With this being a situational comedy, every little scenario that the couple runs into needs to be amped-up to the extreme by the end of that particular scene. If you’ve seen the trailers, the scene with the bacon grease and the horse is the only scene in the movie that accomplishes what the movie wants to set out and do. Every other scene never quite gets there. In fact, there is this scene near the end that involves, to not spoil anything, a cult, and the cult does something extreme during one of their meetings. Usually at that point in a script, the main characters would be accidentally involved to join this extreme act and not just be witnessing bystanders. But in this movie, they don’t have the characters go to that extreme and they just end up being witnessing bystanders. During all this playing out, I turned to my wife and asked her, “wouldn’t it have been funnier if they were directly involved in this?” And she agreed. It was quite odd. Then the scene kind of just ends and then a small eye rolling twist is revealed making the entire movie basically pointless anyway. It’s exhausting. Not as exhausting as trying to force a smile during a scene where the couple shows up late at an engagement party and makes up an over the top lie to explain where they were. And they just keep explaining, almost unnecessarily yelling to get their point across to the hosts for several minutes too long. Director Michael Showalter, mainly known for directing the wonderful ‘The Big Sick’, which also starred Mr. Nanjiani, is hardly at fault for this movie. In fact, he might be one of the only saving graces as he, with ‘The Big Sick’ and now this, shows he’s clearly an actor’s director, as Nanjiani and Rae’s chemistry is the only thing keeping this barely floating boat watchable. It’s an easy point and shoot film, the only thing he does wrong is let some of the improv scenes go on too long.

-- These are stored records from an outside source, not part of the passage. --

(* ===== verification/CfsClaims.v ===== *)
(** The fair scheduler on the red-black tree in the heap. *)
From iris.proofmode Require Import proofmode environments.
From iris.base_logic Require Import lib.gen_heap.
From S2P Require Import Prelude Wp Heap HeapLogic Rbtree RbtreeSpec RbtreeProof RbtreeWalk RbtreeInsert RbtreeErase RbtreeClaims.
From S2P Require Import Cfs CfsSpec CfsTree CfsRefine CfsInv CfsOps CfsRun.

(** ** Run queues in the heap *)

Section Heap.
  Context {V : Type} {HN : Holds V rb_node} {HR : Holds V rb_root} {HE : Holds V sched_entity} {HQ : Holds V cfs_rq}.
  Implicit Types h : gmap Z V.

(** The entities that do not wait. *)
Definition idle (s : sched_state) : list Z := base.elements (dom (ss_ents s) ∖ list_to_set (ss_order s)).

(** The addresses of the objects of a run queue. *)
Definition footprint (cfs : Z) (s : sched_state) : list Z :=
  cfs :: tasks_timeline cfs :: (map_to_list (ss_ents s)).*1 ++ (run_node <$> ss_order s ++ idle s).

(** The objects of [h] represent the state [s]: the run queue at [cfs], the
    entities, and below the root a red-black tree with the nodes of the waiting
    ones in their order. *)
Record queue_in h (cfs : Z) (s : sched_state) (t : tree) : Prop := {
  queue_rq : h !! cfs = Some (obj (ss_rq s));
  queue_ents : forall p e, ss_ents s !! p = Some e -> h !! p = Some (obj e);
  queue_tree : tree_in h (tasks_timeline cfs) t;
  queue_ok : rb_ok t;
  queue_order : elements t = run_node <$> ss_order s;
  queue_idle : Forall (free_in h) (run_node <$> idle s);
  queue_nodup : NoDup (footprint cfs s);
}.

Definition ent_cells (m : gmap Z sched_entity) : list (Z * V) := prod_map id obj <$> map_to_list m.

Definition queue_cells (cfs : Z) (s : sched_state) (t : tree) (l : list (Z * V)) : list (Z * V) :=
  (cfs, obj (ss_rq s)) :: tree_cells (tasks_timeline cfs) t ++ ent_cells (ss_ents s) ++ l.

Lemma queue_keys cfs s t l :
  elements t = run_node <$> ss_order s -> l.*1 = run_node <$> idle s ->
  (queue_cells cfs s t l).*1 ≡ₚ footprint cfs s.
Proof.
  intros Ht Hl. unfold queue_cells, footprint, ent_cells. cbn [fmap list_fmap fst]. rw !fmap_app tree_cells_keys Hl Ht.
  rw -list_fmap_compose. rw (list_fmap_ext (fst ∘ prod_map id obj) fst); [|by intros ? []].
  constructor. cbn. constructor. rw !app_assoc. f_equiv. apply Permutation_app_comm.
Qed.

Lemma ent_cells_lookup m p v : (p, v) ∈ ent_cells m <-> exists e, m !! p = Some e /\ v = obj e.
Proof.
  unfold ent_cells. rw list_elem_of_fmap. split.
  - intros ([q e] & [= -> ->] & Hin). apply elem_of_map_to_list in Hin. by exists e.
  - intros (e & E & ->). exists (p, e). split; [done|]. by apply elem_of_map_to_list.
Qed.

Section Own.
  Context {Σ : gFunctors} `{!gen_heapGS Z V Σ}.

Lemma entities_cells m : entities m ⊣⊢ cells (ent_cells m).
Proof. unfold entities, cells, ent_cells. rw big_sepL_fmap big_opM_map_to_list. apply big_sepL_proper. by intros ? []. Qed.

Lemma unlinked_list s : unlinked (ss_ents s) (ss_order s) ⊣⊢ [∗ list] x ∈ run_node <$> idle s, rbfree x.
Proof. unfold unlinked, idle. by rw big_sepL_fmap big_sepS_elements. Qed.

Lemma runqueue_cells cfs s : runqueue cfs s ⊢ ∃ t l,
  ⌜rb_ok t /\ elements t = run_node <$> ss_order s /\ Forall valid (elements t) /\
   l.*1 = run_node <$> idle s /\ node_objs l⌝ ∗ cells (queue_cells cfs s t l).
Proof.
  unfold runqueue. rw entities_cells unlinked_list. iIntros "(Hq & (%t & [%Hok %Ht] & Ht) & He & Hu)".
  iDestruct (rbtree_cells with "Ht") as "[Ht %Hv]". iDestruct (rbfree_objs with "Hu") as (l (Hl & Hn)) "Hl".
  iExists t, l. iSplit; [done|]. unfold queue_cells. rw cells_cons !cells_app. iFrame.
Qed.

Lemma cells_runqueue cfs s t l :
  rb_ok t -> elements t = run_node <$> ss_order s -> Forall valid (elements t) ->
  l.*1 = run_node <$> idle s -> node_objs l -> cells (queue_cells cfs s t l) ⊢ runqueue cfs s.
Proof.
  intros Hok Ht Hv Hl Hn. unfold queue_cells, runqueue. rw cells_cons !cells_app entities_cells unlinked_list -Hl.
  iIntros "($ & Ht & $ & Hl)". iSplitL "Ht"; [iExists t; iSplit; [done|]; by iApply cells_rbtree|]. by iApply objs_rbfree.
Qed.
End Own.

Lemma cells_queue_in h cfs s t l :
  contains h (queue_cells cfs s t l) -> rb_ok t -> elements t = run_node <$> ss_order s -> Forall valid (elements t) ->
  l.*1 = run_node <$> idle s -> node_objs l -> NoDup (footprint cfs s) -> queue_in h cfs s t.
Proof.
  intros Hc Hok Ho Hv Hl Hn Hd.
  assert (Hin : forall p v, (p, v) = (cfs, obj (ss_rq s)) \/ (p, v) ∈ tree_cells (tasks_timeline cfs) t \/
    (p, v) ∈ ent_cells (ss_ents s) \/ (p, v) ∈ l -> h !! p = Some v).
  { intros p v Hin. apply Hc. unfold queue_cells. by rw elem_of_cons !elem_of_app. }
  split; try done.
  - apply Hin. by left.
  - intros p e Ee. apply Hin. right. right. left. apply ent_cells_lookup. by exists e.
  - split; [|done|intros p v Hp; apply Hin; auto]. rw Ho. unfold footprint in Hd. rw NoDup_cons fmap_app in Hd.
    destruct Hd as [_ Hd]. rw (Permutation_app_comm (map_to_list _).*1) -app_assoc app_comm_cons in Hd.
    by apply NoDup_app in Hd as [? _].
  - rw -Hl. apply objs_free; [|done]. intros p v Hp. apply Hin. auto.
Qed.

(** What the specification does, the run queue in the heap does. *)
Lemma queue_adequacy {A} (m : M (gmap Z V) A) (m' : M sched_state A) h cfs s t a s' :
  (forall Σ (HΣ : gen_heapGS Z V Σ), sim cfs m m') -> m' s = Ok (a, s') -> queue_in h cfs s t ->
  exists h' t', m h = Ok (a, h') /\ queue_in h' cfs s' t' /\
    forall p v, h !! p = Some v -> p ∉ footprint cfs s -> h' !! p = Some v.
Proof.
  intros Hsim E [Hrq He Ht Hok Ho Hi Hd]. apply free_objs in Hi as (l & Hl & Hlc & Hln). pose proof Ht as [_ Hv Hc].
  destruct (heap_adequacy m h (queue_cells cfs s t l) (fun b l' => b = a /\ exists t' lr, l' = queue_cells cfs s' t' lr /\
    rb_ok t' /\ elements t' = run_node <$> ss_order s' /\ Forall valid (elements t') /\ lr.*1 = run_node <$> idle s' /\ node_objs lr))
    as (b & h' & l' & Em & (-> & t' & lr & -> & Hok' & Ho' & Hv' & Hl' & Hln') & Hd' & Hc' & Hs).
  - by rw queue_keys.
  - intros p v Hin. unfold queue_cells in Hin. rw elem_of_cons !elem_of_app ent_cells_lookup in Hin.
    destruct Hin as [[= -> ->]|[Hin|[(e & Ee & ->)|Hin]]]; auto.
  - intros Σ HΣ. rw (cells_runqueue cfs s t l) //. rw (Hsim Σ HΣ _ _ _ E). iIntros "H". iApply (hwp_mono with "H").
    iIntros (b) "[-> H]". iDestruct (runqueue_cells with "H") as (t' lr H) "H". iExists _. iFrame. iPureIntro.
    split; [done|]. exists t', lr. by destruct H as (? & ? & ? & ? & ?).
  - rw queue_keys // in Hd'. exists h', t'. split; [done|]. split; [by apply (cells_queue_in h' cfs s' t' lr)|].
    intros p v Hp Hn. apply (Hs p v Hp). by rw queue_keys.
Qed.

(** ** Claims *)

  Context (sys : sysctl) (cfs : Z).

The real problem is the script. The movie was written by two guys that have written episodes of The Blindspot and The Blacklist on television. No comedies whatsoever. And that’s the only things they have written. I stopped watching both shows in their early seasons because of the contrived forced plot writing, and unfortunately they brought their half-assed skills to this movie and almost completely ruined it. I have a feeling the script was half a movie long and there were big blank pages that just said, “IMPROV, LET THE ACTORS ARGUE AND YELL RANDOM SHIT AT EACH OTHER TO FORCE AUDIENCE TO LAUGH”, secretly hoping that would tie everything together. It doesn’t. It’s amazing that Nanjiani and Rae kept their chemistry while trying to figure out what to yell at each other randomly next. There is only one scene where this works, it’s the first ten minutes of the film, and it is at the beginning right after the title card, 4 YEARS LATER, that comes up right after we see the characters do a ‘morning after, after having sex for the first time, falling in love bit.’ They cut to them arguing about every day life. And it is funny only because it is relatable arguments that all couples go through when they’ve been together for awhile. This movie could’ve been about them having those conversations for an hour and a half, retitled ‘The Real Break Up’, and that would’ve been a better movie than what we got. Once that realistic conversation scene is out of the way, it is just improv ridiculous over-the-top yelling random shit for the rest of the film because studios and storytellers thinks that what dumb audience members come to see and laugh at (unfortunately this kind of fuckery actually does sometimes work with dumb ass audiences). But for me, it just didn’t work here. At least the movie was short, but at 1 hr and 27 minutes, it still felt about half an hour too long. This film feels right at home at Netflix, its nest resting comfortably on a mediocre branch the streaming platform is known for growing. It didn’t feel theatrical at all and it is hard to believe that audiences would fly to the theaters just to experience this mediocrity.